The three main players of business cloud services — Amazon, Google and Microsoft — have an array of products covering all you can possibly need for your online operations. But there are differences not only in pricing but also in how they name and group their services, so let’s compare one next to another and find out what they offer.
We’ll focus on services provided by Amazon Web Services (AWS), Google Cloud Platform (GCP) and Microsoft Azure. We won’t cover all of them, or get into a lot of detail about the infrastructure of cloud computing. However, we’ll survey many of the products on offer and also get familiar with some cloud concepts.

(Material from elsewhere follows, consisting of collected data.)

(* ===== verification/Pending.v ===== *)
(** * Pending jobs: base/BPending.c, and BReactor_Synchronize of
      system/BReactor_badvpn.c

    A job that is set is put in front of the list of its group, so that the jobs
    of a group are a stack; whether a job is pending is read off its list node.
    The model runs on the linked list of LinkedLists.v. *)
From stdpp Require Import base list sets gmap numbers.
From Stdlib Require Import ZArith Lia.
From S2P Require Import Prelude LinkedLists Index.
#[local] Open Scope Z_scope.

Module BPending.

(** A group, its jobs and the reactor's [exiting]: [jobs] is the list with the
    nodes of all initialised jobs, [pending] their debugging flags,
    [pending_ctr] the number of initialised jobs. *)
Record t := mk_t { jobs : SLinkedList.t; pending : gmap nat bool; pending_ctr : Z; exiting : bool }.
#[global] Instance eta_t : Eta t := λ g, mk_t (jobs g) (pending g) (pending_ctr g) (exiting g).

Inductive act := Run (job : nat).
Abbreviation PM := (M t act).

(** An operation of the job list. *)
Definition on_jobs (f : SLinkedList.t → option SLinkedList.t) : PM () := λ g,
  match f (jobs g) with Some j => Some ((), g <| jobs := j |>, []) | None => None end.
Definition is_removed (p : nat) : PM bool := λ g,
  match SLinkedList.IsRemoved p (jobs g) with Some b => Some (b, g, []) | None => None end.
Definition get_pending (p : nat) : PM bool := λ g, b ← pending g !! p; Some (b, g, []).
Definition set_pending (p : nat) (b : bool) : PM () := modify (λ g, g <| pending := <[p := b]> (pending g) |>).

Definition BPendingGroup_Init : PM () :=
  modify (λ g, g <| jobs := SLinkedList.Init (jobs g) |> <| pending_ctr := 0 |>).
(** [DebugCounter_Free] asserts that the counter is zero. *)
Definition BPendingGroup_Free : PM () :=
  g ← get;
  ASSERT (pending_ctr g =? 0);;
  ASSERT (SLinkedList.IsEmpty (jobs g)).
Definition BPendingGroup_HasJobs : PM bool := gets (λ g, negb (SLinkedList.IsEmpty (jobs g))).
Definition BPendingGroup_PeekJob : PM (option nat) := gets (λ g, SLinkedList.First (jobs g)).

(** The job is taken off the list; the caller runs its handler. *)
Definition take_job : PM nat :=
  g ← get;
  ASSERT (negb (SLinkedList.IsEmpty (jobs g)));;
  match SLinkedList.First (jobs g) with
  | None => ASSERT false;; mret 0%nat
  | Some p =>
      removed ← is_removed p;
      ASSERT (negb removed);;
      b ← get_pending p;
      ASSERT b;;
      on_jobs SLinkedList.RemoveFirst;;
      on_jobs (SLinkedList.MarkRemoved p);;
      set_pending p false;;
      mret p
  end.

(** [handler p]: what the handler of the job [p] does to the group. *)
Definition call_handler (handler : nat → t → option t) (p : nat) : PM () := λ g,
  match handler p g with Some g' => Some ((), g', [Run p]) | None => None end.
Definition BPendingGroup_ExecuteJob (handler : nat → t → option t) : PM () :=
  p ← take_job; call_handler handler p.

(** The memory of the job becomes part of the model. *)
Definition BSmallPending_Init (p : nat) : PM () :=
  modify (λ g, g <| jobs := jobs g <| SLinkedList.nodes := <[p := mk_lnode None None]> (SLinkedList.nodes (jobs g)) |> |>);;
  on_jobs (SLinkedList.MarkRemoved p);;
  set_pending p false;;
  modify (λ g, g <| pending_ctr := pending_ctr g + 1 |>).

Definition check_pending (p : nat) : PM bool :=
  removed ← is_removed p;
  b ← get_pending p;
  ASSERT (bool_decide (b = negb removed));;
  mret removed.

(** The common beginning of [BSmallPending_Free] and [BSmallPending_Set]. *)
Definition remove_if_pending (p : nat) : PM () :=
  removed ← check_pending p;
  when (negb removed) (on_jobs (SLinkedList.Remove p)).

(** ... and is given back. *)
Definition BSmallPending_Free (p : nat) : PM () :=
  modify (λ g, g <| pending_ctr := pending_ctr g - 1 |>);;
  remove_if_pending p;;
  modify (λ g, g <| jobs := jobs g <| SLinkedList.nodes := delete p (SLinkedList.nodes (jobs g)) |> |>
                 <| pending := delete p (pending g) |>).

Definition BSmallPending_Set (p : nat) : PM () :=
  remove_if_pending p;;
  on_jobs (SLinkedList.Prepend p);;
  set_pending p true.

Other Services, and Changes over Time
There are, of course, other cloud services we could be covering here. In recent years, companies like DigitalOcean and Linode have made some advances on the big three. But it’s been a new contender that has radically simplified the deployment of cloud infrastructure and is still pushing the DevOps workflow to the next level — Netlify. Netlify also happens to be the company that coined the concept of the “Jamstack”. (See “Introduction to the Jamstack” and “DevOps by Example” for more information.)
All-in-one, but Simpler: Google Firebase, Netlify, AWS Amplify
Amazon, Google, and Azure (in that order), are still pretty much the only companies that cover all of the spectrum of cloud services. But given how Netlify has simplified the game, they’ve all had to make significant additions to the way in which they present their tools to developers in order to remain competitive.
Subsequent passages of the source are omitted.